PUBLISHER'S SUMMARY: Dave Goulson became obsessed with wildlife as a small boy growing up in rural Shropshire, starting with an increasingly exotic menagerie of pets. When his interest turned to the anatomical, there were even some ill-fated experiments with taxidermy. But bees are where Goulson’s true passion lies—the humble bumblebee in particular.
      Once commonly found in the marshes of Kent, the English short-haired bumblebee went extinct in the United Kingdom, but by a twist of fate still exists in the wilds of New Zealand, the descendants of a few pairs shipped over in the nineteenth century. Dave Goulson’s passionate quest to reintroduce it to its native land is one of the highlights of a book that includes original research into the habits of these mysterious creatures, history’s relationship with the bumblebee, and advice on how to protect the bumblebee for future generations.
      One of the United Kingdom’s most respected conservationists and the founder of the Bumblebee Conservation Trust, Goulson combines lighthearted tales of a child’s growing passion for nature with a deep insight into the crucial importance of the bumblebee. He details the minutiae of life in the nest, sharing fascinating research into the effects intensive farming has had on our bee population and the potential dangers if we are to continue down this path.

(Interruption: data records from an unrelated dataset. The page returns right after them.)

(** The read [self.gates.get(from).unwrap().outputs[*output]], once
    [from] and [output] are known to be valid. *)
Definition read_output (from output : nat) (gs : gmap nat GateState) : bool :=
  match gs !! from with Some g => outputs g !!! output | None => false end.

(** The slot a wire writes. *)
Definition dest (c : Connection) : nat * nat := (c.1.2, c.2).

(* ------------------------------------------------------------------ *)
(** ** [draw_gate]: which part of a gate the mouse is over

    The drawing calls have no effect on the simulation and are left out;
    so are the [Vec2] positions carried by [GateMouseHover].  What remains
    is how [draw_gate] picks its result: [in_hit i] ([out_hit i]) is the
    [is_point_inside_box] test of the mouse against the box of input
    (output) slot [i], and [box_hit] the test against the gate body. *)

Inductive GateMouseHover := HoverInput (index : nat) | HoverOutput (index : nat) | HoverGate.

(** [for (index, state) in slots.iter().enumerate() { ... if hit
    { mouse_hover = Some(mk(index)) } }], from [index] on. *)
Fixpoint scan_slots (hit : nat -> bool) (mk : nat -> GateMouseHover)
    (index : nat) (slots : list bool) (mouse_hover : option GateMouseHover)
  : option GateMouseHover :=
  match slots with
  | [] => mouse_hover
  | _ :: slots' =>
      scan_slots hit mk (S index) slots'
        (if hit index then Some (mk index) else mouse_hover)
  end.

(** The result of [draw_gate]: the input loop, then the output loop, then
    [if mouse_hover.is_some() { mouse_hover } else if <inside the body>
    { Some(Gate(..)) } else { None }]. *)
Definition draw_gate_hover (in_hit out_hit : nat -> bool) (box_hit : bool)
    (inputs outputs : list bool) : option GateMouseHover :=
  let mouse_hover := scan_slots in_hit HoverInput 0 inputs None in
  let mouse_hover := scan_slots out_hit HoverOutput 0 outputs mouse_hover in
  match mouse_hover with
  | Some _ => mouse_hover
  | None => if box_hit then Some HoverGate else None
  end.

(** The highest index below [n] that [hit] accepts. *)
Fixpoint last_hit (hit : nat -> bool) (n : nat) : option nat :=
  match n with
  | 0 => None
  | S n' => if hit n' then Some n' else last_hit hit n'
  end.

(* ------------------------------------------------------------------ *)
(** ** The [main] loop's use of the simulation *)

(** The simulation as [main] sets it up. *)
Definition main_sim : Simulation :=
  add_gate (add_gate (add_gate (add_gate (add_gate new_sim And) Or) Not) Xor) And3.

(** The keys of [board_gates]. *)
Definition board_ids : list nat := [0; 1; 2; 3; 4].

(** The loop state that reaches the simulation ([dragging], the positions
    and the clock do not). *)
Record Ui := {
  sim : Simulation;
  selected_input : option (nat * nat);
  selected_output : option (nat * nat);
}.

Definition ui_init : Ui :=
  {| sim := main_sim; selected_input := None; selected_output := None |}.

(** [if let (Some((input_gate_id, input_id, _)), Some((output_gate_id,
    output_id, _))) = (selected_input, selected_output) {
    sim.add_connection(output_gate_id, output_id, input_gate_id, input_id);
    selected_input = None; selected_output = None; }] *)
Definition ui_connect (u : Ui) : Ui :=
  match selected_input u, selected_output u with
  | Some (input_gate_id, input_id), Some (output_gate_id, output_id) =>
      {| sim := add_connection (sim u) output_gate_id output_id input_gate_id input_id;
         selected_input := None; selected_output := None |}
  | _, _ => u
  end.

(** One iteration of [for (&id, ..) in &mut board_gates]: read the gate's
    state and name (each [unwrap] may panic), draw it, and on a press over
    an input or output slot select it. *)
Definition ui_hover (in_hit out_hit : nat -> bool) (box_hit pressed : bool)
    (id : nat) (u : Ui) : option Ui :=
  match get_gate_state (sim u) id, get_gate_name (sim u) id with
  | Some (ins, outs), Some _ =>
      match draw_gate_hover in_hit out_hit box_hit ins outs with
      | Some (HoverInput input_id) =>
          Some (if pressed
                then {| sim := sim u; selected_input := Some (id, input_id);
                        selected_output := selected_output u |}
                else u)
      | Some (HoverOutput output_id) =>
          Some (if pressed
                then {| sim := sim u; selected_input := selected_input u;
                        selected_output := Some (id, output_id) |}
                else u)
      | _ => Some u
      end
  | _, _ => None
  end.

(** The loop's actions on the simulation, in any order: the wiring step,
    one [sim.simulate()], or one gate of the drawing loop. *)
Inductive ui_step : Ui -> Ui -> Prop :=
| ui_step_connect u : ui_step u (ui_connect u)
| ui_step_simulate u ord s' :
    iteration_order ord (gates (sim u)) -> simulate ord (sim u) = Some s' ->
    ui_step u {| sim := s'; selected_input := selected_input u;
                 selected_output := selected_output u |}
| ui_step_hover u id in_hit out_hit box_hit pressed u' :
    id ∈ board_ids -> ui_hover in_hit out_hit box_hit pressed id u = Some u' ->
    ui_step u u'.

Definition ui_reachable (u : Ui) : Prop := rtc ui_step ui_init u.

(** After a tick, a gate's output is its kind's rule on its inputs. *)
Definition settled_gate (g : GateState) : Prop :=
  length (inputs g) = input_arity (update_kind g) /\
  outputs g = [gate_update_array (update_kind g) (inputs g)].

(* ------------------------------------------------------------------ *)
(** ** Invariants and sample states used below *)

(** No input slot that no wire drives holds [true]. *)
Definition undriven_false (s : Simulation) : Prop :=
  forall id slot, Forall (fun c => dest c <> (id, slot)) (connections s) ->
    input_of (gates s) id slot <> Some true.

(** Every gate of [gs] is in [gs'], with the same kind, name and buffer
    lengths. *)
Definition gates_kept (gs gs' : gmap nat GateState) : Prop :=
  forall id g, gs !! id = Some g -> exists g', gs' !! id = Some g' /\ same_gate g g'.

(** A selected input (output) slot exists in the simulation. *)
Definition selection_valid (u : Ui) : Prop :=
  (forall ig ii, selected_input u = Some (ig, ii) ->
     exists g, gates (sim u) !! ig = Some g /\ ii < length (inputs g)) /\
  (forall og oi, selected_output u = Some (og, oi) ->
     exists g, gates (sim u) !! og = Some g /\ oi < length (outputs g)).

(** What the [main] loop keeps: well-formed buffers, ids below the counter,
    valid wires, the [board_gates] ids registered, valid selections. *)
Definition ui_invariant (u : Ui) : Prop :=
  buffers_wf (gates (sim u)) /\ ids_below (sim u) /\ wires_valid (sim u) /\
  (forall id, id ∈ board_ids -> is_Some (gates (sim u) !! id)) /\
  selection_valid u.

(** The [main] circuit with the outputs of the AND and OR gates both wired
    to input 0 of the NOT gate, and the state after one tick. *)
Definition fan_in_sim : Simulation :=
  add_connection (add_connection main_sim 0 0 2 0) 1 0 2 0.

Definition fan_in_next : Simulation :=
  match simulate (some_order fan_in_sim) fan_in_sim with
  | Some s' => s'
  | None => new_sim
  end.

(** The state after one tick of [not_loop] and of [main_sim]. *)
Definition not_loop_next : Simulation :=
  match simulate (some_order not_loop) not_loop with
  | Some s' => s'
  | None => new_sim
  end.

Definition main_next : Simulation :=
  match simulate (some_order main_sim) main_sim with
  | Some s' => s'
  | None => new_sim
  end.

(** The [main] loop after a press on input 0 of the NOT gate (id 2), a
    press on output 0 of the AND gate (id 0), the wiring step that adds
    the wire between them, and a press on output 0 of the OR gate (id 1). *)
Definition slot0 (i : nat) : bool := Nat.eqb i 0.

Definition ui_sel_in : Ui :=
  {| sim := main_sim; selected_input := Some (2, 0); selected_output := None |}.

Definition ui_sel_both : Ui :=
  {| sim := main_sim; selected_input := Some (2, 0); selected_output := Some (0, 0) |}.

Definition ui_wired : Ui :=
  {| sim := add_connection main_sim 0 0 2 0; selected_input := None;
     selected_output := None |}.

Definition ui_wired_sel : Ui :=
  {| sim := add_connection main_sim 0 0 2 0; selected_input := None;
     selected_output := Some (1, 0) |}.

(* ================================================================== *)
(** * Properties *)

(* ------------------------------------------------------------------ *)
(** ** Frame lemmas for the two loops of [simulate] *)

Lemma frame_rel_refl R gs : (forall g, R g g) -> frame_rel R gs gs.
Proof. intros HR k. destruct (gs !! k); auto. Qed.

Lemma frame_rel_trans R gs1 gs2 gs3 :
  (forall a b c, R a b -> R b c -> R a c) ->
  frame_rel R gs1 gs2 -> frame_rel R gs2 gs3 -> frame_rel R gs1 gs3.
Proof.
  intros HT H12 H23 k. specialize (H12 k). specialize (H23 k).
  destruct (gs1 !! k), (gs2 !! k), (gs3 !! k); eauto; contradiction.
Qed.

Lemma frame_rel_insert R gs k g g' :
  (forall g0, R g0 g0) -> gs !! k = Some g -> R g g' ->
  frame_rel R gs (<[k := g']> gs).
Proof.
  intros Hr Hk HR j. destruct (decide (k = j)) as [<-|Hne].
  - rewrite Hk, lookup_insert_eq. exact HR.
  - rewrite lookup_insert_ne by done. destruct (gs !! j); auto.
Qed.

Lemma frame_rel_weaken (R R' : GateState -> GateState -> Prop) gs gs' :
  (forall a b, R a b -> R' a b) -> frame_rel R gs gs' -> frame_rel R' gs gs'.
Proof.
  intros HW H k. specialize (H k). destruct (gs !! k), (gs' !! k); auto.
Qed.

RECOMMENDATION: Fans of bumblebees should enjoy this book.

Monday, April 14, 2014

The Weekly Birdbooker Report

                                           Photo copyright: Joe Fuhrman

My WEEKLY Birdbooker Report can be found here: http://www.scilogs.com/maniraptora/birdbooker-report-316/

Friday, April 11, 2014

New Title


1) Bertozzi, Nick. Shackleton: Antarctic Odyssey. 2014. First Second. Paperback: 128 pages. Price: $16.99 U.S.
PUBLISHER'S SUMMARY: Ernest Shackleton was one of the last great Antarctic explorers, and he led one of the most ambitious Antarctic expeditions ever undertaken. This is his story, and the story of the dozens of men who threw in their lot with him - many of whom nearly died in the unimaginably harsh conditions of the journey. It's an astonishing feat - and was unprecedented at the time - that all the men in the expedition survived.
     Shackleton's expedition marked the end of a period of romantic exploration of the Arctic and the Antarctic, and this is as much a book about the encroaching modern world as it is about travel. But Nick Bertozzi has documented this remarkable journey with such wit and fiendish attention to detail that it's impossible not to get caught up in the drama of the voyage. Shackleton is a phenomenal accompaniment to Bertozzi's earlier graphic novel about great explorers, Lewis & Clark.
RECOMMENDATION: For ages 12 and Up. An entertaining way to introduce older children to this chapter of polar exploration.